Author Study Made Easy

Today’s post is written by Melissa from Imagination Soup

Happy Anniversary Hungry Caterpillar!

guests post4

We love Eric Carle at my house. Do you? Did you know that it’s the 40th Anniversary of The Very Hungry Caterpillar? Yay! So, in Mr. Carle’s honor, join me for an author study by reading, his most famous book, The Very Hungry Caterpillar then, write and illustrate a book of your own.

Read: **The Very Hungry Caterpillar, and if you have more time, read: The Grouchy Ladybug, The Mixed-up Chameleon, A House for Hermit Crab, The Very Quiet Cricket and Little Cloud

Talk:

What are Eric Carle’s Main Characters? (Bugs, Animals, Nature?)

What does the hungry caterpillar do on his adventure?

If you wrote a book like Eric Carle’s, what would your main character be?

What would your character do on his or her adventure?

Why don’t you write a book like Mr. Carle?

Write:

Print out this story template. Like the Caterpillar story, this sequences events by the days of the week – Monday through Sunday. You (taking dictation) or your child fill in the blanks. Add to it, rewrite, make it your own. It’s just a starting point.

Illustrate: (in Eric Carle style of course)

Watch Carle’s Picture Writer video — which is out of print, usually found at a library — or see his gallery of online slide show projects.

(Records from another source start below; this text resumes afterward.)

(** * Telecom 10-K Analyzer: a shallow embedding of [streamlit_app.py]

    The script is a thin wrapper around two external collaborators: the
    vector-index library (LlamaIndex) and the page framework (Streamlit).
    The embedding keeps the script's own control flow (guards, try/except
    blocks, the order of calls and of rendered elements) and takes the
    collaborators as an interface, [Library], whose calls may return or
    raise and may change the outside world. *)

From Stdlib Require Import String Ascii List Bool ZArith DecimalString.
From stdpp Require Import base option list strings gmap.

Open Scope string_scope.
Open Scope list_scope.

(** ** Python values *)

(** The values the script handles without looking inside them: the
    credential found in a store, the [response] attribute of an answer
    object, the value handed to [st.write]. *)
Inductive pyval :=
| PyNone
| PyBool (b : bool)
| PyInt (n : Z)
| PyStr (s : string).

(** Python truthiness, as used by [if not x]. *)
Definition truthy (v : pyval) : bool :=
  match v with
  | PyNone => false
  | PyBool b => b
  | PyInt n => negb (Z.eqb n 0)
  | PyStr s => negb (String.eqb s "")
  end.

(** [os.environ.get(k)] yields a string or [None]. *)
Definition of_lookup (o : option string) : pyval :=
  match o with
  | Some s => PyStr s
  | None => PyNone
  end.

(** ** Exceptions

    Both handlers of the script that name a class name [Exception]
    (lines 88 and 109); the classes below all derive from it.  Signals
    that derive from [BaseException] only ([SystemExit],
    [KeyboardInterrupt]) ask the interpreter to stop and are not part of
    this model. *)
Inductive exn_class :=
| TypeError
| KeyError
| ValueError
| FileNotFoundError
| OSError
| OtherException (name : string).

(** A raised exception: its class and [str(e)]. *)
Record exn := Exn { exn_type : exn_class; exn_str : string }.

Inductive outcome (A : Type) :=
| Returns (a : A)
| Raises (e : exn).
Arguments Returns {A} a.
Arguments Raises {A} e.

(** ** The answer object of the query interface *)

(** What the script observes of the object returned by
    [query_engine.query]: whether it has a [response] attribute (and its
    value), and its [str()] form. *)
Record response_obj := ResponseObj {
  attr_response : option pyval;
  obj_str : string
}.
(** * unmanic-plugins: the import reconciliation of the notifier plugins
      (notify_radarr, notify_sonarr) and the pass pipeline of rarbg_fix.

    The Python sources are embedded as executable Rocq functions.  Paths and
    names are [string]s, Python ints are [Z], dictionaries with a fixed set of
    keys are records whose optional keys are [option] fields.  The effectful
    function [import_mode] is written in a small monad that threads the file
    system, may raise a Python exception and records every logging, file
    system and API call it makes, in program order. *)

From Stdlib Require Import String Ascii List ZArith Bool Lia.
Import ListNotations.
Open Scope list_scope.
Open Scope string_scope.

Set Implicit Arguments.
Set Warnings "-register-all".

(* ------------------------------------------------------------------ *)
(** ** Python [str] operations used by the plugins *)

Module PyStr.

(** Python truthiness of a [str]: the empty string is falsy. *)
Definition truthy (s : string) : bool :=
  match s with EmptyString => false | String _ _ => true end.

(** Truthiness of a value that is either [None] or a [str]. *)
Definition truthy_opt (o : option string) : bool :=
  match o with None => false | Some s => truthy s end.

(** [needle in hay] on strings: [needle] occurs somewhere in [hay]. *)
Fixpoint contains (needle hay : string) : bool :=
  String.prefix needle hay ||
  match hay with
  | EmptyString => false
  | String _ t => contains needle t
  end.

(** [s.split(c)] for a one-character separator: never the empty list. *)
Fixpoint split (c : ascii) (s : string) : list string :=
  match s with
  | EmptyString => [EmptyString]
  | String a t =>
      if Ascii.eqb a c then EmptyString :: split c t
      else match split c t with
           | [] => [String a EmptyString]
           | h :: r => String a h :: r
           end
  end.

(** [s.replace(c, '')] for a one-character [c]. *)
Fixpoint remove_char (c : ascii) (s : string) : string :=
  match s with
  | EmptyString => EmptyString
  | String a t =>
      if Ascii.eqb a c then remove_char c t else String a (remove_char c t)
  end.

(** Splits [s] around the last occurrence of the character [c]:
    [Some (before, after)], or [None] when [c] does not occur;
    this is [s.rfind(c)] followed by the two slices. *)
Fixpoint rsplit_char (c : ascii) (s : string) : option (string * string) :=
  match s with
  | EmptyString => None
  | String a t =>
      match rsplit_char c t with
      | Some (h, r) => Some (String a h, r)
      | None => if Ascii.eqb a c then Some (EmptyString, t) else None
      end
  end.

(** The part of [s] before the last occurrence of [sep], if [sep] occurs. *)
Fixpoint rfind_head (sep s : string) : option string :=
  match s with
  | EmptyString => if String.prefix sep s then Some EmptyString else None
  | String a t =>
      match rfind_head sep t with
      | Some h => Some (String a h)
      | None => if String.prefix sep s then Some EmptyString else None
      end
  end.

(** [s.rpartition(sep)[0]]: the text before the last [sep], or [''] when
    [sep] does not occur (rpartition then returns [('', '', s)]). *)
Definition rpartition_head (sep s : string) : string :=
  match rfind_head sep s with Some h => h | None => EmptyString end.

Definition lower_ascii (a : ascii) : ascii :=
  let n := nat_of_ascii a in
  if (65 <=? n)%nat && (n <=? 90)%nat then ascii_of_nat (n + 32) else a.

(** [s.lower()] on ASCII text. *)
Fixpoint lower (s : string) : string :=
  match s with
  | EmptyString => EmptyString
  | String a t => String (lower_ascii a) (lower t)
  end.

Fixpoint all_char (c : ascii) (s : string) : bool :=
  match s with
  | EmptyString => true
  | String a t => Ascii.eqb a c && all_char c t
  end.

End PyStr.

(* ------------------------------------------------------------------ *)
(** ** [os.path] on POSIX ([posixpath], [os.sep = '/']) *)

Module OsPath.
Import PyStr.

Definition sep : ascii := "/"%char.
Definition extsep : ascii := "."%char.

Definition isabs (p : string) : bool := String.prefix "/" p.

Fixpoint ends_with_sep (p : string) : bool :=
  match p with
  | EmptyString => false
  | String a EmptyString => Ascii.eqb a sep
  | String _ t => ends_with_sep t
  end.

(** [os.path.join(a, b)]. *)
Definition join (a b : string) : string :=
  if isabs b then b
  else if negb (truthy a) || ends_with_sep a then a ++ b
  else a ++ "/" ++ b.

(** [os.path.join(a, *ps)]. *)
Definition join_all (a : string) (ps : list string) : string :=
  fold_left join ps a.

(** [os.path.basename(p)]: what follows the last slash. *)
Definition basename (p : string) : string :=
  match rsplit_char sep p with
  | Some (_, t) => t
  | None => p
  end.

(** [os.path.splitext(p)]: the extension starts at the last dot of the last
    path component, unless only dots precede it in that component. *)
Definition splitext (p : string) : string * string :=
  let '(dir, name) :=
    match rsplit_char sep p with
    | Some (h, t) => (h ++ "/", t)
    | None => (EmptyString, p)
    end in
  match rsplit_char extsep name with
  | Some (stem, ext) =>
      if all_char extsep stem then (p, EmptyString)
      else (dir ++ stem, String extsep ext)
  | None => (p, EmptyString)
  end.

(** The loop of [normpath] over the components, [acc] being [new_comps]
    reversed. *)
Fixpoint norm_comps (rooted : bool) (acc comps : list string) : list string :=
  match comps with
  | [] => rev acc
  | c :: rest =>
      if String.eqb c "" || String.eqb c "." then norm_comps rooted acc rest
      else if negb (String.eqb c "..")
              || (negb rooted && match acc with [] => true | _ => false end)
              || match acc with h :: _ => String.eqb h ".." | [] => false end
      then norm_comps rooted (c :: acc) rest
      else norm_comps rooted (tl acc) rest
  end.

(** Number of slashes [normpath] keeps in front: POSIX keeps exactly two
    leading slashes and folds three or more into one. *)
Definition initial_slashes (p : string) : nat :=
  if String.prefix "/" p then
    if String.prefix "//" p && negb (String.prefix "///" p) then 2 else 1
  else 0.

Definition slashes (n : nat) : string :=
  match n with 0 => "" | 1 => "/" | _ => "//" end.

(** [os.path.normpath(p)]. *)
Definition normpath (p : string) : string :=
  if String.eqb p "" then "."
  else
    let k := initial_slashes p in
    let comps := norm_comps (0 <? k)%nat [] (split sep p) in
    let r := slashes k ++ String.concat "/" comps in
    if String.eqb r "" then "." else r.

Create an Eric Carle inspired illustration.

final Carle project

Materials:

Finger paints, tempura paints or water colors (whatever you have)

paint brushes

plastic comb, old toothbrush, fork, etc.

smock, newspapers, play clothes for painting

  1. Make a background– use the middle to separate the ground from the sky (drag a comb or toothbrush to make lines across the wet paint) Encourage your child to make the ground darker than the sky to show the separation.painting
  2. Paint several more sheets in different colors. Use a straw to splatter the paint or drag a comb, fork or toothbrush for texture.using a fork
  3. Let the sheets dry overnight.
  4. Cut out your story’s main character from one of the extra painted sheets. (My daughter cut out a pink cat which might not be obvious to anyone but her.)
  5. Glue it onto the background.
  6. Cut out a sun, trees, and other details to decorate the background. Glue. Any story details you want to add? Something from the adventure? Cut. Glue.
  7. Let it dry.
  8. Display the story and illustration together. Congratulations! You did it!

I hope Eric Carle’s work inspires imaginative creations! For more information on his life, watch this interview from Reading Rockets. Thank you, Allison for allowing me to contribute to your amazing blog. I, like all your readers, am a huge fan!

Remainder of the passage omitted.